- Exercise objective -
An identical copy of all the records is what the answer must contain.

Saved entries

Lemma forEach_mut_app {A S : Type} (body : S -> A -> S * A) l1 l2 s :
  fst (forEach_mut body s (l1 ++ l2))
  = fst (forEach_mut body (fst (forEach_mut body s l1)) l2).
Proof.
  revert s. induction l1 as [|a r IH]; intros s; simpl; auto.
  destruct (body s a) as [s1 a']. specialize (IH s1).
  destruct (forEach_mut body s1 (r ++ l2)) as [s2 r2].
  destruct (forEach_mut body s1 r) as [s3 r3]. simpl in *. exact IH.
Qed.

Lemma fold_obj_set_keys {A V : Type} (key : A -> string) (val : A -> V) l m k :
  In k (obj_keys (fold_left (fun m a => obj_set m (key a) (val a)) l m))
  <-> In k (map key l) \/ In k (obj_keys m).
Proof.
  revert m. induction l as [|a r IH]; intros m; simpl.
  - tauto.
  - rewrite IH, obj_keys_set. intuition.
Qed.

Lemma forEach_mut_cons {A S : Type} (body : S -> A -> S * A) a l s :
  fst (forEach_mut body s (a :: l))
  = fst (forEach_mut body (fst (body s a)) l).
Proof.
  simpl. destruct (body s a) as [s1 a']. simpl.
  now destruct (forEach_mut body s1 l).
Qed.

Lemma fold_obj_set_get {A V : Type} (key : A -> string) (val : A -> V)
  l m k v :
  obj_get (fold_left (fun m a => obj_set m (key a) (val a)) l m) k = Some v ->
  obj_get m k = Some v \/ exists a, In a l /\ key a = k /\ v = val a.
Proof.
  revert m. induction l as [|a r IH]; intros m H; simpl in *; auto.
  apply IH in H. destruct H as [H|(b & Hb & E)].
  - destruct (string_dec (key a) k) as [<-|Hne].
    + rewrite obj_get_set_same in H. injection H as <-.
      right. exists a. auto.
    + rewrite obj_get_set_other in H; auto.
  - right. exists b. auto.
Qed.

Lemma obj_get_Some_keys {V : Type} (m : ObjMap V) k v :
  obj_get m k = Some v -> In k (obj_keys m).
Proof.
  intros H. destruct (in_dec string_dec k (obj_keys m)) as [Hin|Hn]; auto.
  apply obj_get_keys in Hn. congruence.
Qed.

Lemma fold_obj_set_other {A V : Type} (key : A -> string) (val : A -> V)
  l m k :
  (forall a, In a l -> key a <> k) ->
  obj_get (fold_left (fun m a => obj_set m (key a) (val a)) l m) k
  = obj_get m k.
Proof.
  revert m. induction l as [|a r IH]; intros m H; auto.
  cbn [fold_left]. rewrite IH.
  - apply obj_get_set_other. apply H. now left.
  - intros b Hb. apply H. now right.
Qed.

(** In a loop of assignments [m[key(a)] = val(a)], the last element with
    a key decides what the map holds under it. *)
Lemma fold_obj_set_last {A V : Type} (key : A -> string) (val : A -> V)
  before a after m :
  (forall b, In b after -> key b <> key a) ->
  obj_get (fold_left (fun m a => obj_set m (key a) (val a))
                     (before ++ a :: after) m) (key a)
  = Some (val a).
Proof.
  intros H. rewrite fold_left_app. cbn [fold_left].
  rewrite fold_obj_set_other by exact H. apply obj_get_set_same.
Qed.


(** ** The steps of the parser, one by one *)

Lemma inputs_eq (e s : Env.t) :
  inputs s = inputs e ->
  Env.document s = Env.document e
  /\ Env.applicationType s = Env.applicationType e
  /\ Env.applicationName s = Env.applicationName e
  /\ Env.generatorVersion s = Env.generatorVersion e.
Proof. unfold inputs. intros H. injection H as -> -> -> ->. auto. Qed.

Lemma fillApplicationsPerEntityName_keeps env application :
  (inputs (fillApplicationsPerEntityName env application),
   Env.jdlObject (fillApplicationsPerEntityName env application),
   Env.warnings (fillApplicationsPerEntityName env application))
  = (inputs env, Env.jdlObject env, Env.warnings env).
Proof.
  unfold fillApplicationsPerEntityName.
  apply (fold_left_keeps
           (fun s => (inputs s, Env.jdlObject s, Env.warnings s))).
  intros s a. now destruct s.
Qed.

Lemma fillApplication_entities env application :
  DocApplication.entities (snd (fillApplication env application))
  = DocApplication.entities application.
Proof.
  unfold fillApplication. simpl.
  destruct (Env.generatorVersion env) as [[|c r]|]; reflexivity.
Qed.

(** One turn of the loop of [fillApplications] installs an application
    and leaves the rest of the graph, and what the loop reads, alone. *)
Lemma fillApplication_fst env application :
  Env.jdlObject (fst (fillApplication env application))
  = JDLObject.addApplication (Env.jdlObject env)
      (JDLApplication.new
         (DocApplication.config (snd (fillApplication env application)))
         (getApplicationEntities env application))
  /\ Env.warnings (fst (fillApplication env application)) = Env.warnings env
  /\ inputs (fst (fillApplication env application)) = inputs env.
Proof.
  unfold fillApplication; simpl.
  match goal with
  | |- context [fillApplicationsPerEntityName ?e ?a] =>
      pose proof (fillApplicationsPerEntityName_keeps e a) as H
  end.
  pose proof (f_equal (fun t => snd (fst t)) H) as HJ.
  pose proof (f_equal (fun t => fst (fst t)) H) as HI.
  pose proof (f_equal snd H) as HW. simpl in HJ, HI, HW.
  rewrite HJ, HI, HW.
  split; [|split]; try (destruct env; reflexivity).
  simpl. f_equal. f_equal. unfold getApplicationEntities.
  destruct (Env.generatorVersion env) as [[|c r]|]; reflexivity.
Qed.

Lemma fillApplication_reads e s application :
  inputs s = inputs e ->
  snd (fillApplication s application) = snd (fillApplication e application)
  /\ getApplicationEntities s application
     = getApplicationEntities e application.
Proof.
  intros H. apply inputs_eq in H. destruct H as (H1 & H2 & H3 & H4).
  unfold fillApplication, getApplicationEntities.
  simpl. now rewrite H1, H4.
Qed.

Lemma fold_addApplication (f : DocApplication.t -> JDLApplication.t) l o :
  fold_left (fun o a => JDLObject.addApplication o (f a)) l o
  = JDLObject.mk (by_name (map f l) (JDLObject.applications o))
      (JDLObject.entities o) (JDLObject.enums o) (JDLObject.relationships o)
      (JDLObject.options o).
Proof.
  revert o. induction l as [|a r IH]; intros o; simpl.
  - now destruct o.
  - now rewrite IH.
Qed.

- Result -
Lemma forEach_mut_app {A S : Type} (body : S -> A -> S * A) l1 l2 s :
  fst (forEach_mut body s (l1 ++ l2))
  = fst (forEach_mut body (fst (forEach_mut body s l1)) l2).
Proof.
  revert s. induction l1 as [|a r IH]; intros s; simpl; auto.
  destruct (body s a) as [s1 a']. specialize (IH s1).
  destruct (forEach_mut body s1 (r ++ l2)) as [s2 r2].
  destruct (forEach_mut body s1 r) as [s3 r3]. simpl in *. exact IH.
Qed.

Lemma fold_obj_set_keys {A V : Type} (key : A -> string) (val : A -> V) l m k :
  In k (obj_keys (fold_left (fun m a => obj_set m (key a) (val a)) l m))
  <-> In k (map key l) \/ In k (obj_keys m).
Proof.
  revert m. induction l as [|a r IH]; intros m; simpl.
  - tauto.
  - rewrite IH, obj_keys_set. intuition.
Qed.

Lemma forEach_mut_cons {A S : Type} (body : S -> A -> S * A) a l s :
  fst (forEach_mut body s (a :: l))
  = fst (forEach_mut body (fst (body s a)) l).
Proof.
  simpl. destruct (body s a) as [s1 a']. simpl.
  now destruct (forEach_mut body s1 l).
Qed.

Lemma fold_obj_set_get {A V : Type} (key : A -> string) (val : A -> V)
  l m k v :
  obj_get (fold_left (fun m a => obj_set m (key a) (val a)) l m) k = Some v ->
  obj_get m k = Some v \/ exists a, In a l /\ key a = k /\ v = val a.
Proof.
  revert m. induction l as [|a r IH]; intros m H; simpl in *; auto.
  apply IH in H. destruct H as [H|(b & Hb & E)].
  - destruct (string_dec (key a) k) as [<-|Hne].
    + rewrite obj_get_set_same in H. injection H as <-.
      right. exists a. auto.
    + rewrite obj_get_set_other in H; auto.
  - right. exists b. auto.
Qed.

Lemma obj_get_Some_keys {V : Type} (m : ObjMap V) k v :
  obj_get m k = Some v -> In k (obj_keys m).
Proof.
  intros H. destruct (in_dec string_dec k (obj_keys m)) as [Hin|Hn]; auto.
  apply obj_get_keys in Hn. congruence.
Qed.

Lemma fold_obj_set_other {A V : Type} (key : A -> string) (val : A -> V)
  l m k :
  (forall a, In a l -> key a <> k) ->
  obj_get (fold_left (fun m a => obj_set m (key a) (val a)) l m) k
  = obj_get m k.
Proof.
  revert m. induction l as [|a r IH]; intros m H; auto.
  cbn [fold_left]. rewrite IH.
  - apply obj_get_set_other. apply H. now left.
  - intros b Hb. apply H. now right.
Qed.

(** In a loop of assignments [m[key(a)] = val(a)], the last element with
    a key decides what the map holds under it. *)
Lemma fold_obj_set_last {A V : Type} (key : A -> string) (val : A -> V)
  before a after m :
  (forall b, In b after -> key b <> key a) ->
  obj_get (fold_left (fun m a => obj_set m (key a) (val a))
                     (before ++ a :: after) m) (key a)
  = Some (val a).
Proof.
  intros H. rewrite fold_left_app. cbn [fold_left].
  rewrite fold_obj_set_other by exact H. apply obj_get_set_same.
Qed.


(** ** The steps of the parser, one by one *)

Lemma inputs_eq (e s : Env.t) :
  inputs s = inputs e ->
  Env.document s = Env.document e
  /\ Env.applicationType s = Env.applicationType e
  /\ Env.applicationName s = Env.applicationName e
  /\ Env.generatorVersion s = Env.generatorVersion e.
Proof. unfold inputs. intros H. injection H as -> -> -> ->. auto. Qed.

Lemma fillApplicationsPerEntityName_keeps env application :
  (inputs (fillApplicationsPerEntityName env application),
   Env.jdlObject (fillApplicationsPerEntityName env application),
   Env.warnings (fillApplicationsPerEntityName env application))
  = (inputs env, Env.jdlObject env, Env.warnings env).
Proof.
  unfold fillApplicationsPerEntityName.
  apply (fold_left_keeps
           (fun s => (inputs s, Env.jdlObject s, Env.warnings s))).
  intros s a. now destruct s.
Qed.

Lemma fillApplication_entities env application :
  DocApplication.entities (snd (fillApplication env application))
  = DocApplication.entities application.
Proof.
  unfold fillApplication. simpl.
  destruct (Env.generatorVersion env) as [[|c r]|]; reflexivity.
Qed.

(** One turn of the loop of [fillApplications] installs an application
    and leaves the rest of the graph, and what the loop reads, alone. *)
Lemma fillApplication_fst env application :
  Env.jdlObject (fst (fillApplication env application))
  = JDLObject.addApplication (Env.jdlObject env)
      (JDLApplication.new
         (DocApplication.config (snd (fillApplication env application)))
         (getApplicationEntities env application))
  /\ Env.warnings (fst (fillApplication env application)) = Env.warnings env
  /\ inputs (fst (fillApplication env application)) = inputs env.
Proof.
  unfold fillApplication; simpl.
  match goal with
  | |- context [fillApplicationsPerEntityName ?e ?a] =>
      pose proof (fillApplicationsPerEntityName_keeps e a) as H
  end.
  pose proof (f_equal (fun t => snd (fst t)) H) as HJ.
  pose proof (f_equal (fun t => fst (fst t)) H) as HI.
  pose proof (f_equal snd H) as HW. simpl in HJ, HI, HW.
  rewrite HJ, HI, HW.
  split; [|split]; try (destruct env; reflexivity).
  simpl. f_equal. f_equal. unfold getApplicationEntities.
  destruct (Env.generatorVersion env) as [[|c r]|]; reflexivity.
Qed.

Lemma fillApplication_reads e s application :
  inputs s = inputs e ->
  snd (fillApplication s application) = snd (fillApplication e application)
  /\ getApplicationEntities s application
     = getApplicationEntities e application.
Proof.
  intros H. apply inputs_eq in H. destruct H as (H1 & H2 & H3 & H4).
  unfold fillApplication, getApplicationEntities.
  simpl. now rewrite H1, H4.
Qed.

Lemma fold_addApplication (f : DocApplication.t -> JDLApplication.t) l o :
  fold_left (fun o a => JDLObject.addApplication o (f a)) l o
  = JDLObject.mk (by_name (map f l) (JDLObject.applications o))
      (JDLObject.entities o) (JDLObject.enums o) (JDLObject.relationships o)
      (JDLObject.options o).
Proof.
  revert o. induction l as [|a r IH]; intros o; simpl.
  - now destruct o.
  - now rewrite IH.
Qed.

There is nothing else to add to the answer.